## Task details
Output all of the records exactly as written.

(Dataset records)
(** X8.  A record whose usable ratios are all at or below the market
    references has a premium/discount score of at most 0 and is never
    labelled expensive; one whose usable ratios are all at or above them has a
    score of at least 0 and is never labelled cheap. *)
Theorem relative_valuation_sides (info : gmap string pyval) :
  ((forall p, get_num info "trailingPE" = Some p -> p <= market_pe) ->
   (forall p, get_num info "priceToBook" = Some p -> p <= market_pb) ->
   (forall p, get_num info "priceToSalesTrailing12Months" = Some p -> p <= market_ps) ->
   premium_discount (calculate_relative_valuation info) <= 0
   /\ overall_valuation (calculate_relative_valuation info) <> "EXPENSIVE"
   /\ overall_valuation (calculate_relative_valuation info) <> "SLIGHTLY EXPENSIVE")
  /\
  ((forall p, get_num info "trailingPE" = Some p -> 0 < p -> market_pe <= p) ->
   (forall p, get_num info "priceToBook" = Some p -> 0 < p -> market_pb <= p) ->
   (forall p, get_num info "priceToSalesTrailing12Months" = Some p -> 0 < p ->
              market_ps <= p) ->
   0 <= premium_discount (calculate_relative_valuation info)
   /\ overall_valuation (calculate_relative_valuation info) <> "CHEAP"
   /\ overall_valuation (calculate_relative_valuation info) <> "SLIGHTLY CHEAP").
Proof.
  split; intros Hpe Hpb Hps.
  - assert (H : premium_discount (calculate_relative_valuation info) <= 0).
    { rewrite premium_discount_eq.
      pose proof (premium_of_at_most _ market_pe eq_refl Hpe).
      pose proof (premium_of_at_most _ market_pb eq_refl Hpb).
      pose proof (premium_of_at_most _ market_ps eq_refl Hps).
      lra. }
    split; [assumption |]. now apply classify_premium_nonpos.
  - assert (H : 0 <= premium_discount (calculate_relative_valuation info)).
    { rewrite premium_discount_eq.
      pose proof (premium_of_at_least _ market_pe eq_refl Hpe).
      pose proof (premium_of_at_least _ market_pb eq_refl Hpb).
      pose proof (premium_of_at_least _ market_ps eq_refl Hps).
      lra. }
    split; [assumption |]. now apply classify_premium_nonneg.
Qed.

Lemma relative_valuation_sides_witness :
  premium_discount (calculate_relative_valuation cheap_info) <= 0
  /\ overall_valuation (calculate_relative_valuation cheap_info) <> "EXPENSIVE"
  /\ overall_valuation (calculate_relative_valuation cheap_info) <> "SLIGHTLY EXPENSIVE".
Proof.
  apply (proj1 (relative_valuation_sides cheap_info)).
  - intros p H. vm_compute in H. injection H as <-. vm_compute. discriminate.
  - intros p H. vm_compute in H. injection H as <-. vm_compute. discriminate.
  - intros p H. vm_compute in H. discriminate.
Defined.

(** ** Sentiment: how many signals a label needs *)

Lemma overall_label_bullish (score : Z) :
  overall_label score = "BULLISH" -> (40 < score)%Z.
Proof.
  unfold overall_label.
  destruct (40 <? score)%Z eqn:H; [intros _; now apply Z.ltb_lt |].
  repeat match goal with |- context [if ?c then _ else _] => destruct c end;
    discriminate.
Qed.
(** C1 (amended): a record whose raw method has no entry in the mapping is
    not rejected by the standardization step, which sets its method to
    missing and changes nothing else; whenever cleaning returns, the record
    is in the cleaned table with a missing method; cleaning does return when
    no record lacks both a revenue and a mapped method, and otherwise raises
    the lookup error of the imputation step. *)
Theorem unmapped_method_becomes_missing csv i r :
  nth_error csv i = Some r ->
  method_of r = None ->
  nth_error (standardize_methods csv) i = Some (set_sales_method r None) /\
  (forall cleaned,
      load_sales_data csv = Ok cleaned ->
      exists r', nth_error cleaned i = Some r' /\ sales_method r' = None /\
                 state r' = state r) /\
  ((forall x, In x csv -> revenue x = None -> method_of x <> None) ->
   exists cleaned, load_sales_data csv = Ok cleaned) /\
  ((exists x, In x csv /\ revenue x = None /\ method_of x = None) ->
   load_sales_data csv = Raise (KeyError None)).
Proof.
  intros Hi Hm.
  assert (Hne : csv <> []) by (intros ->; destruct i; discriminate Hi).
  repeat split.
  - unfold standardize_methods. rewrite nth_error_map, Hi. cbn [option_map].
    fold (method_of r). now rewrite Hm.
  - intros cleaned Hc.
    destruct (load_sales_data_row csv cleaned i r Hc Hi) as (r' & Hr' & Hs & Hm' & _).
    exists r'. rewrite Hm in Hm'. auto.
  - intros Hall. now apply load_sales_data_succeeds.
  - intros (x & Hx & Hrev & Hmx). now apply (load_sales_data_raises csv x).
Qed.

(** The [fax] record of [fax_table] is standardized to a record without
    method. *)
Lemma unmapped_method_becomes_missing_witness :
  nth_error fax_table 1 = Some (mkRow "Ohio" (Some "fax") (Some 7%Q) 2) /\
  method_of (mkRow "Ohio" (Some "fax") (Some 7%Q) 2) = None /\
  nth_error (standardize_methods fax_table) 1 = Some (mkRow "Ohio" None (Some 7%Q) 2).
Proof.
  split; [reflexivity|]. split; [reflexivity|].
  exact (proj1 (unmapped_method_becomes_missing fax_table 1
                  (mkRow "Ohio" (Some "fax") (Some 7%Q) 2) eq_refl eq_refl)).
Defined.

## Response box
(** X8.  A record whose usable ratios are all at or below the market
    references has a premium/discount score of at most 0 and is never
    labelled expensive; one whose usable ratios are all at or above them has a
    score of at least 0 and is never labelled cheap. *)
Theorem relative_valuation_sides (info : gmap string pyval) :
  ((forall p, get_num info "trailingPE" = Some p -> p <= market_pe) ->
   (forall p, get_num info "priceToBook" = Some p -> p <= market_pb) ->
   (forall p, get_num info "priceToSalesTrailing12Months" = Some p -> p <= market_ps) ->
   premium_discount (calculate_relative_valuation info) <= 0
   /\ overall_valuation (calculate_relative_valuation info) <> "EXPENSIVE"
   /\ overall_valuation (calculate_relative_valuation info) <> "SLIGHTLY EXPENSIVE")
  /\
  ((forall p, get_num info "trailingPE" = Some p -> 0 < p -> market_pe <= p) ->
   (forall p, get_num info "priceToBook" = Some p -> 0 < p -> market_pb <= p) ->
   (forall p, get_num info "priceToSalesTrailing12Months" = Some p -> 0 < p ->
              market_ps <= p) ->
   0 <= premium_discount (calculate_relative_valuation info)
   /\ overall_valuation (calculate_relative_valuation info) <> "CHEAP"
   /\ overall_valuation (calculate_relative_valuation info) <> "SLIGHTLY CHEAP").
Proof.
  split; intros Hpe Hpb Hps.
  - assert (H : premium_discount (calculate_relative_valuation info) <= 0).
    { rewrite premium_discount_eq.
      pose proof (premium_of_at_most _ market_pe eq_refl Hpe).
      pose proof (premium_of_at_most _ market_pb eq_refl Hpb).
      pose proof (premium_of_at_most _ market_ps eq_refl Hps).
      lra. }
    split; [assumption |]. now apply classify_premium_nonpos.
  - assert (H : 0 <= premium_discount (calculate_relative_valuation info)).
    { rewrite premium_discount_eq.
      pose proof (premium_of_at_least _ market_pe eq_refl Hpe).
      pose proof (premium_of_at_least _ market_pb eq_refl Hpb).
      pose proof (premium_of_at_least _ market_ps eq_refl Hps).
      lra. }
    split; [assumption |]. now apply classify_premium_nonneg.
Qed.

Lemma relative_valuation_sides_witness :
  premium_discount (calculate_relative_valuation cheap_info) <= 0
  /\ overall_valuation (calculate_relative_valuation cheap_info) <> "EXPENSIVE"
  /\ overall_valuation (calculate_relative_valuation cheap_info) <> "SLIGHTLY EXPENSIVE".
Proof.
  apply (proj1 (relative_valuation_sides cheap_info)).
  - intros p H. vm_compute in H. injection H as <-. vm_compute. discriminate.
  - intros p H. vm_compute in H. injection H as <-. vm_compute. discriminate.
  - intros p H. vm_compute in H. discriminate.
Defined.

(** ** Sentiment: how many signals a label needs *)

Lemma overall_label_bullish (score : Z) :
  overall_label score = "BULLISH" -> (40 < score)%Z.
Proof.
  unfold overall_label.
  destruct (40 <? score)%Z eqn:H; [intros _; now apply Z.ltb_lt |].
  repeat match goal with |- context [if ?c then _ else _] => destruct c end;
    discriminate.
Qed.
(** C1 (amended): a record whose raw method has no entry in the mapping is
    not rejected by the standardization step, which sets its method to
    missing and changes nothing else; whenever cleaning returns, the record
    is in the cleaned table with a missing method; cleaning does return when
    no record lacks both a revenue and a mapped method, and otherwise raises
    the lookup error of the imputation step. *)
Theorem unmapped_method_becomes_missing csv i r :
  nth_error csv i = Some r ->
  method_of r = None ->
  nth_error (standardize_methods csv) i = Some (set_sales_method r None) /\
  (forall cleaned,
      load_sales_data csv = Ok cleaned ->
      exists r', nth_error cleaned i = Some r' /\ sales_method r' = None /\
                 state r' = state r) /\
  ((forall x, In x csv -> revenue x = None -> method_of x <> None) ->
   exists cleaned, load_sales_data csv = Ok cleaned) /\
  ((exists x, In x csv /\ revenue x = None /\ method_of x = None) ->
   load_sales_data csv = Raise (KeyError None)).
Proof.
  intros Hi Hm.
  assert (Hne : csv <> []) by (intros ->; destruct i; discriminate Hi).
  repeat split.
  - unfold standardize_methods. rewrite nth_error_map, Hi. cbn [option_map].
    fold (method_of r). now rewrite Hm.
  - intros cleaned Hc.
    destruct (load_sales_data_row csv cleaned i r Hc Hi) as (r' & Hr' & Hs & Hm' & _).
    exists r'. rewrite Hm in Hm'. auto.
  - intros Hall. now apply load_sales_data_succeeds.
  - intros (x & Hx & Hrev & Hmx). now apply (load_sales_data_raises csv x).
Qed.

(** The [fax] record of [fax_table] is standardized to a record without
    method. *)
Lemma unmapped_method_becomes_missing_witness :
  nth_error fax_table 1 = Some (mkRow "Ohio" (Some "fax") (Some 7%Q) 2) /\
  method_of (mkRow "Ohio" (Some "fax") (Some 7%Q) 2) = None /\
  nth_error (standardize_methods fax_table) 1 = Some (mkRow "Ohio" None (Some 7%Q) 2).
Proof.
  split; [reflexivity|]. split; [reflexivity|].
  exact (proj1 (unmapped_method_becomes_missing fax_table 1
                  (mkRow "Ohio" (Some "fax") (Some 7%Q) 2) eq_refl eq_refl)).
Defined.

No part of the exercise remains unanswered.